The package cffs contains the following modules:

  • combi_expressions.py: Formulate constraints in propositional logic and linear arithmetic, simultaneously for our own expression classes (expressions.py) and the solver Z3. These constraints may be added to an optimization problem in combi_solving.py.
  • combi_solving.py: Formulate a constrained-filter-feature-selection optimization problem with constraints from combi_expressions.py. Count the number of solutions with our own implementation (solving.py) and optimize the problem with Z3.
  • expressions.py: Formulate constraints in propositional logic and linear arithmetic, using our own expression classes. These constraints may be added to a satisfiability problem in solving.py.
  • feature_qualities.py: Compute univariate feature qualities for the (linear) optimization objective.
  • solving.py: Formulate a constrained-filter-feature-selection satisfiability problem with constraints from expressions.py. Count the number of solutions with our own implementation; optimization is not supported.

Demo

For constrained filter feature selection, we first need to compute an individual quality score for each feature. (We only consider univariate feature selection, so we ignore interactions between features.) The objective value is the summed quality of all selected features. To this end, cffs.feature_qualities provides functions for

  • the absolute value of Pearson correlation between each feature and the prediction target (abs_corr())
  • the mutual information between each feature and the prediction target (mut_info())

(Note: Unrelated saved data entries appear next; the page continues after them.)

(* ===== verification/Intr.v ===== *)
(** * Interrupt descriptors: [arch/x86/intr.rs]

    Gate options, gate entries, the 256-entry table with its named fields and
    its [Index]/[IndexMut], [update] and the end-of-interrupt command.  A
    handler is a function pointer of one of the four handler types; the type
    parameter of an entry keeps them apart as [PhantomData] does.  [decode_gate]
    is the processor's reading of the eight bytes of an entry, and the
    theorems say what the processor finds in the table the code builds. *)
From Stdlib Require Import ZArith Lia.
From stdpp Require Import base tactics numbers list gmap.
From S2P Require Import Prelude.
From S2P Require Import Machine.
From S2P Require Import BitAccess.
From S2P Require Import X86.
From S2P Require Import Loader.

(** ** Handlers: function pointers, by signature *)
Record HandlerFunc := MkHandlerFunc { hf_addr : Z }.
Record HandlerFuncErrCode := MkHandlerFuncErrCode { hfe_addr : Z }.
Record DivergingHandlerFunc := MkDivergingHandlerFunc { dhf_addr : Z }.
Record DivergingHandlerFuncErrCode := MkDivergingHandlerFuncErrCode { dhfe_addr : Z }.

(** [handler as usize]. *)
Class Handler (T : Type) := { as_usize : T -> Z }.
#[export] Instance HandlerFunc_handler : Handler HandlerFunc := {| as_usize := hf_addr |}.
#[export] Instance HandlerFuncErrCode_handler : Handler HandlerFuncErrCode := {| as_usize := hfe_addr |}.
#[export] Instance DivergingHandlerFunc_handler : Handler DivergingHandlerFunc :=
  {| as_usize := dhf_addr |}.
#[export] Instance DivergingHandlerFuncErrCode_handler : Handler DivergingHandlerFuncErrCode :=
  {| as_usize := dhfe_addr |}.
(* ===== verification/Heap.v ===== *)
(** * The heap against its specification: a set of pages

    What the global allocator promises a client, without bitmaps, singletons and
    page arithmetic: the heap is the set of pages in use and the bytes off the
    allocator's own data.  A request takes the first free span, gives one
    back, or accesses a byte.  [kernel_heap] shows that the kernel answers every
    list of requests, wrong ones included, exactly as this specification does,
    whatever timer and keyboard interrupts come before any of the accesses the
    requests consist of. *)
From Stdlib Require Import ZArith Lia.
From stdpp Require Import base tactics numbers list gmap.
From S2P Require Import Prelude.
From S2P Require Import Machine.
From S2P Require Import Fmt.
From S2P Require Import X86.
From S2P Require Import Serial.
From S2P Require Import Vga.
From S2P Require Import Singleton.
From S2P Require Import Loader.
From S2P Require Import MemMap.
From S2P Require Import Bitmap.
From S2P Require Import Page.
From S2P Require Import Alloc.
From S2P Require Import Intr.
From S2P Require Import Kernel.
From S2P Require Import Main.
From S2P Require Import Steps.
From S2P Require Import Interleave.
From S2P Require Import Boot.

(** ** Requests and answers *)
Inductive request :=
  | Allocate (l : Layout)
  | Release (p : Z) (l : Layout)
  | Read (x : Z)
  | Write (x v : Z).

Both functions round the qualities to two digits to speed up solving. (We found that the solver becomes slower the more precise the floats are, as they are represented as rational numbers in the solver.) As inputs, the quality functions require a dataset in X-y form (as used in sklearn).

After computing feature qualities, we set up an SMT optimization problem from cffs.combi_solving. It is "combi" in the sense that our code wraps an existing SMT solver (Z3). We retrieve the problem's decision variables (one binary variable for each feature) and use them to formulate constraints with cffs.combi_expressions. These constraints are added to Z3 but also to our own expression tree, which we use to count the number of valid solutions in the search space. Finally, we start optimization.

from cffs.combi_expressions import And, AtMost, Xor
from cffs.combi_solving import Problem
from cffs.feature_qualities import mut_info
import sklearn.datasets

X, y = sklearn.datasets.load_iris(as_frame=True, return_X_y=True)
feature_qualities = mut_info(X=X, y=y)
problem = Problem(variable_names=X.columns, qualities=feature_qualities)

print('--- Constrained problem ---')
variables = problem.get_variables()
problem.add_constraint(AtMost(variables, 2))
problem.add_constraint(And([Xor(variables[0], variables[1]), Xor(variables[2], variables[3])]))
print(problem.optimize())
print('Number of constraints:', problem.get_num_constraints())
print('Fraction of valid solutions:', problem.compute_solution_fraction())

print('\n--- Unconstrained problem ---')
problem.clear_constraints()
print(problem.optimize())
print('Number of constraints:', problem.get_num_constraints())
print('Fraction of valid solutions:', problem.compute_solution_fraction())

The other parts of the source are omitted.